Currently Firefox, Safari and Opera have reasonable support for the Canvas HTML element. With IE the only major remaining laggard, there are a lot of people starting to experiment with Javascript’s new graphical capabilities. I mentioned John Resig’s Processing.js library in May, and now Aza Raskin has released the ContextFree.js library, which brings another generative drawing language to web-standards software development.

Besides being pretty, why is ContextFree.js interesting? Because it shows the power of Open web technologies for making graphically-enabled, compelling interaction. The true power of the web revolves around anyone being able to dive in, see what someone else has done, and expand upon it. Canvas lowers the cost of entry to creating graphical mashups and other dynamic, graphical content. It also shows the progress the web has made: a year ago, this demo would not have been possible. Canvas wasn’t ready, and Javascript interpreters weren’t fast enough. Looking at the qualitative difference in speed from Firefox 2 to Firefox 3 indicates the amazing and substantial progress made towards speeding up Javascript since the last major browser release cycle.

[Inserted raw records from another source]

(** * mdweb: the line classifier of a literate-programming tool

    A shallow embedding of [src/mdweb.go] (the variant that keeps the
    classifier state in package-level variables) and of
    [src/unnamed/part_001] (the variant whose states are functions closed over
    a [StateData] value), with the properties of the line classifier, the
    directive parser and the derivation of the default output names. *)

From Stdlib Require Import String Ascii List Bool Arith Lia.
Import ListNotations.
Local Open Scope string_scope.

(** ** The Go library functions the program calls

    Go strings are byte sequences: [string] with [ascii] as the byte. *)
Module Go.

Definition tab : ascii := "009"%char.
Definition nl : ascii := "010"%char.

(** [s[n:]].  Go panics when [n > len(s)]; every call of the program is
    guarded by [HasPrefix], so that the last equation is never used. *)
Fixpoint slice_from (n : nat) (s : string) : string :=
  match n, s with
  | 0, _ => s
  | S n', String _ s' => slice_from n' s'
  | S _, EmptyString => EmptyString
  end.

(** [strings.HasPrefix(s, prefix)] *)
Fixpoint HasPrefix (s pre : string) {struct pre} : bool :=
  match pre, s with
  | EmptyString, _ => true
  | String c pre', String d s' => Ascii.eqb c d && HasPrefix s' pre'
  | String _ _, EmptyString => false
  end.

Definition rev_string (s : string) : string :=
  string_of_list_ascii (rev (list_ascii_of_string s)).

(** *** [strings.TrimSpace]

    [unicode.IsSpace] on the UTF-8 encoded runes of the string.  The
    one-byte white space is '\t', '\n', '\v', '\f', '\r' and ' '. *)
Definition isAsciiSpace (c : ascii) : bool :=
  let n := nat_of_ascii c in (((9 <=? n) && (n <=? 13)) || (n =? 32))%nat.

(** U+0085 (C2 85) and U+00A0 (C2 A0). *)
Definition isSpace2 (c1 c2 : ascii) : bool :=
  ((nat_of_ascii c1 =? 194) &&
   ((nat_of_ascii c2 =? 133) || (nat_of_ascii c2 =? 160)))%nat.

(** U+1680 (E1 9A 80), U+2000..U+200A (E2 80 80..8A), U+2028, U+2029
    (E2 80 A8, A9), U+202F (E2 80 AF), U+205F (E2 81 9F), U+3000
    (E3 80 80). *)
Definition isSpace3 (c1 c2 c3 : ascii) : bool :=
  let n1 := nat_of_ascii c1 in
  let n2 := nat_of_ascii c2 in
  let n3 := nat_of_ascii c3 in
  (((n1 =? 225) && (n2 =? 154) && (n3 =? 128)) ||
   ((n1 =? 226) && (n2 =? 128) &&
      (((128 <=? n3) && (n3 <=? 138)) || (n3 =? 168) || (n3 =? 169) || (n3 =? 175))) ||
   ((n1 =? 226) && (n2 =? 129) && (n3 =? 159)) ||
   ((n1 =? 227) && (n2 =? 128) && (n3 =? 128)))%nat.

(** Drops the white-space runes at the head of [s].  With [back = true]
    the bytes of [s] are in reverse order, so that the same scan trims the
    end of a string. *)
Fixpoint dropSpaces (back : bool) (s : string) : string :=
  match s with
  | String c1 s1 =>
      if isAsciiSpace c1 then dropSpaces back s1 else
      match s1 with
      | String c2 s2 =>
          if (if back then isSpace2 c2 c1 else isSpace2 c1 c2)
          then dropSpaces back s2 else
          match s2 with
          | String c3 s3 =>
              if (if back then isSpace3 c3 c2 c1 else isSpace3 c1 c2 c3)
              then dropSpaces back s3 else s
          | EmptyString => s
          end
      | EmptyString => s
      end
  | EmptyString => s
  end.

Definition TrimLeftSpace (s : string) : string := dropSpaces false s.
Definition TrimRightSpace (s : string) : string :=
  rev_string (dropSpaces true (rev_string s)).
Definition TrimSpace (s : string) : string := TrimRightSpace (TrimLeftSpace s).

(** *** [path/filepath] on a Unix system: the separator is '/', there is
    no volume name. *)
Definition IsPathSeparator (c : ascii) : bool := Ascii.eqb c "/".
Definition isDot (c : ascii) : bool := Ascii.eqb c ".".

Fixpoint dropWhile (p : ascii -> bool) (l : list ascii) : list ascii :=
  match l with
  | c :: l' => if p c then dropWhile p l' else l
  | [] => []
  end.

Fixpoint takeWhile (p : ascii -> bool) (l : list ascii) : list ascii :=
  match l with
  | c :: l' => if p c then c :: takeWhile p l' else []
  | [] => []
  end.

(** [filepath.Base]: the last element of the path, trailing separators
    removed first; "." for the empty path and "/" for a path of
    separators only.  The scans run from the end of the path, here over
    the reversed bytes. *)
Definition Base (path : string) : string :=
  if path =? "" then "."
  else
    let stripped := dropWhile IsPathSeparator (rev (list_ascii_of_string path)) in
    let last := takeWhile (fun c => negb (IsPathSeparator c)) stripped in
    match last with
    | [] => "/"
    | _ => string_of_list_ascii (rev last)
    end.

(** The loop of [filepath.Ext]:
    [for i := len(path)-1; i >= 0 && !IsPathSeparator(path[i]); i--]
    returning [path[i:]] at the first '.' met.  [r] holds [path[0..i]]
    reversed and [suffix] is [path[i+1:]]. *)
Fixpoint Ext_loop (r : list ascii) (suffix : string) : string :=
  match r with
  | c :: r' =>
      if IsPathSeparator c then ""
      else if isDot c then String c suffix
      else Ext_loop r' (String c suffix)
  | [] => ""
  end.

Definition Ext (path : string) : string :=
  Ext_loop (rev (list_ascii_of_string path)) "".

(** *** [regexp]: the one pattern of the program, [rxDirective], which
    is [^<<] then a group of [.] repeated (greedy), then [>>\s*$].

    [\s] is the class [\t\n\f\r ]; [.] matches every character but '\n'
    (an invalid UTF-8 byte counts as one character), and neither '<', '>'
    nor a [\s] byte occurs inside a multi-byte rune, so that matching is
    bytewise. *)
Definition isRegexpSpace (c : ascii) : bool :=
  let n := nat_of_ascii c in
  ((n =? 9) || (n =? 10) || (n =? 12) || (n =? 13) || (n =? 32))%nat.

Fixpoint allRegexpSpace (s : string) : bool :=
  match s with
  | String c s' => isRegexpSpace c && allRegexpSpace s'
  | EmptyString => true
  end.

(** [>>\s*$] at the head of [s]. *)
Definition closes (s : string) : bool :=
  match s with
  | String c1 (String c2 s') =>
      Ascii.eqb c1 ">" && Ascii.eqb c2 ">" && allRegexpSpace s'
  | _ => false
  end.

(** The group and [>>\s*$] at the head of [s]: the group captured.  Go's matcher
    returns the match a backtracking search finds first, and the star is
    greedy: it first tries to take one more character. *)
Fixpoint capture (s : string) : option string :=
  match s with
  | String c s' =>
      match (if Ascii.eqb c nl then None else capture s') with
      | Some group => Some (String c group)
      | None => if closes s then Some "" else None
      end
  | EmptyString => None
  end.

(** [rxDirective.FindStringSubmatch(s)]: [None] for [nil], and
    [matches[1]] otherwise. *)
Definition FindStringSubmatch_rxDirective (s : string) : option string :=
  match s with
  | String c1 (String c2 s') =>
      if Ascii.eqb c1 "<" && Ascii.eqb c2 "<" then capture s' else None
  | _ => None
  end.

ContextFree.js is a Javascript port of the Context Free open source generative art application by Chris Coyne. It basically defines an extremely simple grammar that is designed to generate rule-based artwork with very few lines of code.

Aza has also released the Algorithm Ink website, which uses ContextFree.js to create an open source art gallery. Using Algorithm Ink, you can load, tweak, and share generative art through a web interface. When you see something you like, you can view the source for the artwork and use it in your own creations. Very cool.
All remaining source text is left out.